Africa is ready to contribute to global decarbonisation efforts by leveraging its abundant resources, including renewable energy, critical minerals, agricultural potential and natural capital. By harnessing these assets, Africa can drive its own green growth and support global renewable energy needs. The continent also offers a range of investment opportunities for global capital to promote decarbonisation and local economic development.
According to a recent report on Africa’s Just Transition, the continent’s renewable energy potential is 50 times greater than the anticipated global electricity demand for the year 2040. The continent also has over 40 per cent of the global reserves of key minerals for batteries and hydrogen technologies.
With about less than four per cent of historic global emissions, Africa is least responsible for the climate crisis yet the continent bears the largest burden of devastating climate impacts from extreme weather events. The summit host, Kenya’s President, Dr. William Ruto, has been calling for financial approaches to relieve countries facing significant debt distress, compounded by the economic shocks of COVID-19 and other challenges.

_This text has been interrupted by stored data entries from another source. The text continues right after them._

(** * blossom-client-sdk: the upload actions

    A shallow embedding of [src/actions/upload.ts] and of the properties its
    specification states about it: the single-server [uploadBlob] handshake
    (in its two forms, one built on [fetchWithHandlers], one on a [switch]
    over the status of the check), and [multiServerUpload] with its
    credential cache, payment handling and mirror-first loop.

    Asynchronous code is sequential here ([await] is just sequencing), so a
    computation is a function from the state of the world to a result and a
    new state.  Everything the code does to the outside (a [fetch], a call of
    one of the caller's callbacks) is appended to a trace, and the outside
    answers as a function of the trace so far: servers and callbacks may
    depend on everything that happened before. *)

From stdpp Require Import gmap strings list fin_maps pretty.
From Stdlib Require Import ZArith.

Local Open Scope string_scope.
Local Open Scope Z_scope.
Local Open Scope list_scope.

He has joined the call for a global effort to raise the necessary funds for climate action, which would include targeted taxes, removal of fossil fuel subsidies, and a global fossil fuel tax.
MEANWHILE, environmental groups are supporting the new initiative. Director of energy and climate think-tank, Power Shift Africa, Mohamed Adow, said: “The reality of climate change is that it was not Africa that caused the crisis, but it is Africa that will determine whether humanity can fix it. How Africa develops over the next two decades will determine the fate of the planet. We have an abundance of clean, renewable energy and it’s vital that we use this to power our future prosperity.

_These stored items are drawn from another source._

(** * draw_scene.cc: the scene driver, its input callbacks and its models

    A shallow embedding of [src/draw_scene.cc].  The program talks to four
    collaborators that are not part of the file: the windowing library
    (GLFW), the graphics device (OpenGL through GLEW), the image decoder
    (CImg) and the [wvu] classes of the repository ([Model],
    [ShaderProgram], [CameraController], the transformation helpers).  Every
    command the file issues to one of them is recorded as a [Call]; every
    answer it reads back comes from a [World].  The file's own globals and
    the statics of [MouseCallback] live in a [State].

    C++ [int] is [Z]; [float] and [double] are the kernel's binary64
    numbers ([float]): every binary32 value is one of them, and the file
    does no arithmetic in binary32. *)

From Stdlib Require Import ZArith Floats.
From stdpp Require Import base option list strings gmap.

Open Scope Z_scope.

(** ** Constants of the libraries' headers *)

Module GLFW.
Definition GLFW_RELEASE : Z := 0.
Definition GLFW_PRESS : Z := 1.
Definition GLFW_REPEAT : Z := 2.
Definition GLFW_KEY_A : Z := 65.
Definition GLFW_KEY_D : Z := 68.
Definition GLFW_KEY_S : Z := 83.
Definition GLFW_KEY_W : Z := 87.
Definition GLFW_KEY_ESCAPE : Z := 256.
Definition GLFW_RESIZABLE : Z := 0x00020003.
Definition GLFW_CONTEXT_VERSION_MAJOR : Z := 0x00022002.
Definition GLFW_CONTEXT_VERSION_MINOR : Z := 0x00022003.
Definition GLFW_OPENGL_FORWARD_COMPAT : Z := 0x00022006.
Definition GLFW_OPENGL_PROFILE : Z := 0x00022008.
Definition GLFW_OPENGL_CORE_PROFILE : Z := 0x00032001.
End GLFW.
Export GLFW.

Module GL.
Definition GL_FALSE : Z := 0.
Definition GL_TRUE : Z := 1.
Definition GL_DEPTH_BUFFER_BIT : Z := 0x00000100.
Definition GL_COLOR_BUFFER_BIT : Z := 0x00004000.
Definition GL_FRONT_AND_BACK : Z := 0x0408.
Definition GL_DEPTH_TEST : Z := 0x0B71.
Definition GL_TEXTURE_2D : Z := 0x0DE1.
Definition GL_UNSIGNED_BYTE : Z := 0x1401.
Definition GL_RGB : Z := 0x1907.
Definition GL_LINE : Z := 0x1B01.
Definition GL_LINEAR : Z := 0x2601.
Definition GL_TEXTURE_MAG_FILTER : Z := 0x2800.
Definition GL_TEXTURE_MIN_FILTER : Z := 0x2801.
Definition GL_TEXTURE_WRAP_S : Z := 0x2802.
Definition GL_TEXTURE_WRAP_T : Z := 0x2803.
Definition GL_REPEAT : Z := 0x2901.
End GL.
Export GL.

(** Window dimensions. *)
Definition kWindowWidth : Z := 640.
Definition kWindowHeight : Z := 480.

(** ** Numbers *)

(** [static_cast<float>(int)] and the promotion of an [int] operand to
    [double]: exact for every 32-bit [int]. *)
Definition float_of_int (z : Z) : float :=
  if z <? 0 then (- PrimFloat.of_uint63 (Uint63.of_Z (- z)))%float
  else PrimFloat.of_uint63 (Uint63.of_Z z).

(** The conversion of a [double] to [int] drops the fraction (rounds toward
    zero); it is undefined when the result does not fit an [int], and for
    infinities and NaN: [None]. *)
Definition int_of_double (d : float) : option Z :=
  match Prim2SF d with
  | S754_zero _ => Some 0
  | S754_finite s m e =>
      let v := if 0 <=? e then Z.pos m * 2 ^ e else Z.pos m / 2 ^ (- e) in
      let z := if s then - v else v in
      if (- 2 ^ 31 <=? z) && (z <? 2 ^ 31) then Some z else None
  | S754_infinity _ | S754_nan => None
  end.

(** C++ [int] division truncates; both window dimensions are positive. *)
Definition int_div (a b : Z) : Z := Z.quot a b.

(** ** Eigen values *)

(** A fixed-size column vector ([Vector3f], [Vector2f]) is the list of its
    coefficients. *)
Definition Vector3f (x y z : float) : list float := [x; y; z].
Definition Vector2f (x y : float) : list float := [x; y].

(** [Matrix4f]: four rows of four coefficients. *)
Definition Matrix4f : Type := list (list float).

Definition Matrix4f_Identity : Matrix4f :=
  [ [1; 0; 0; 0]; [0; 1; 0; 0]; [0; 0; 1; 0]; [0; 0; 0; 1] ]%float.

(** [MatrixXf]: the rows of a dynamically sized matrix.  [MatrixXf(r, c)]
    allocates without initialising: a coefficient that was never assigned is
    [None]. *)
Definition MatrixXf : Type := list (list (option float)).

Definition MatrixXf_new (rows cols : nat) : MatrixXf :=
  replicate rows (replicate cols None).

Definition MatrixXf_rows (m : MatrixXf) : nat := length m.

(** [m(i, j) = x], refused (Eigen's assertion) outside the matrix. *)
Definition set_coeff (m : MatrixXf) (i j : nat) (x : float) : option MatrixXf :=
  row ← m !! i;
  if decide (j < length row)%nat
  then Some (<[i := <[j := Some x]> row]> m)
  else None.

Fixpoint assign_column (m : MatrixXf) (i j : nat) (v : list float)
  : option MatrixXf :=
  match v with
  | [] => Some m
  | x :: v' => m' ← set_coeff m i j x; assign_column m' (S i) j v'
  end.

(** [m.block(i, j, p, q) = v] for a column vector [v]: the block is [p] by
    [q] and must have the size of [v]. *)
Definition block_assign (m : MatrixXf) (i j p q : nat) (v : list float)
  : option MatrixXf :=
  if decide (p = length v ∧ q = 1%nat) then assign_column m i j v else None.

(** ** The repository's classes, as this file sees them *)

(** [wvu::Model] (model.h is not part of the file): what the constructor is
    given.  Its methods are recorded as calls. *)
Record Model := mkModel {
  model_scale : list float;
  model_translation : list float;
  model_vertices : MatrixXf;
  model_indices : list Z;
}.

(** [wvu::CameraController] (camera_controller.cc is not part of the file):
    the one value the file reads from it.  Its mutators are recorded as
    calls. *)
Record CameraController := mkCameraController {
  rotation_sensitivity : float;
}.

(** Modelled from the spec: [wvu::ShaderProgram] (shader_program.h is not
    part of the file).  The sources are stored by the two loaders; [Create]
    compiles and links: on failure it returns failure with the device's
    diagnostic, otherwise it assigns a non-zero program identifier.  A
    program that was never linked has identifier 0. *)
Record ShaderProgram := mkShaderProgram {
  vertex_source : option string;
  fragment_source : option string;
  shader_program_id : Z;
}.

Definition ShaderProgram_new : ShaderProgram := mkShaderProgram None None 0.

(** The two definitions the file gives for each of [ErrorCallback] and
    [KeyCallback]: the first under "User Input Callbacks" (lines 77 and 99),
    the second after the shader sources (lines 195 and 201). *)
Inductive Definition_site := first_definition | second_definition.

Definition GLFWwindow : Type := Z.

(** ** Calls to the collaborators *)

Inductive Call :=
| gflags_ParseCommandLineFlags
| google_InitGoogleLogging
| LOG_FATAL (message : string)
| std_cout (text : string)
| std_cerr (text : string)
| glfwInit
| glfwTerminate
| glfwSetErrorCallback (f : Definition_site)
| glfwWindowHint (hint value : Z)
| glfwCreateWindow (width height : Z) (title : string)
| glfwMakeContextCurrent (window : GLFWwindow)
| glfwSwapInterval (interval : Z)
| glfwSetKeyCallback (window : GLFWwindow) (f : Definition_site)
| glfwSetWindowShouldClose (window : GLFWwindow) (value : Z)
| glfwSwapBuffers (window : GLFWwindow)
| glfwPollEvents
| glfwDestroyWindow (window : GLFWwindow)
| glewInit
| glViewport (x y width height : Z)
| glEnable (cap : Z)
| glClearColor (red green blue alpha : float)
| glClear (mask : Z)
| glPolygonMode (face mode : Z)
| glBindVertexArray (array : Z)
| glGenTextures (n : Z)
| glBindTexture (target texture : Z)
| glTexParameteri (target pname param : Z)
| glTexImage2D (target level internalformat width height border format type : Z)
               (image : string)
| glGenerateMipmap (target : Z)
| CImg_load (filepath : string)
| CImg_permute_axes (order : string)
| ShaderProgram_LoadVertexShaderFromString (source : string)
| ShaderProgram_LoadFragmentShaderFromString (source : string)
| ShaderProgram_Create
| ShaderProgram_Use (program : Z)
| Model_SetVerticesIntoGpu (model : Model)
| Model_Draw (model : Model) (program : Z) (projection view : Matrix4f)
             (texture_id : Z)
| Model_delete (model : Model)
| CameraController_MoveFront
| CameraController_MoveBack
| CameraController_MoveLeft
| CameraController_MoveRight
| CameraController_AddYawOffset (offset : float)
| CameraController_AddPitchOffset (offset : float)
| CameraController_AdjustZoom (offset : float)
| wvu_ConvertDegreesToRadians (degrees : float)
| wvu_ComputePerspectiveProjectionMatrix (field_of_view aspect_ratio near far : float).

“But to unlock it, Africa needs funding from countries that have got rich off our suffering. They owe a climate debt. But climate change in Africa is more than just solar panels. Africa cannot afford to further delay the vital conversation about adaptation when our communities are already suffering the ravages of a climate crisis we did not cause.
“The summit offers the best opportunity to discuss ways to boost investments that will help communities on the climate frontline to adjust effectively. This meeting should emphasise ways of ensuring communities can live in dignity and to thrive “to live in dignity and to thrive.”
Founder and Director of Africa Policy Research Institute, Dr. Olumide Abimbola, said: “Africa has many of the minerals that the world requires to power the green transition. What we are seeing is that African governments are looking for ways to make sure that these minerals are not just exported out of the continent, but that value addition happens on the continent, that the minerals power national and regional industrialisation processes.
“I am hoping that we see this message come out strongly during the summit. But beyond that, I am hoping to see deeper discussions regarding concrete plans on how to make this happen – and the roles that external actors can play.”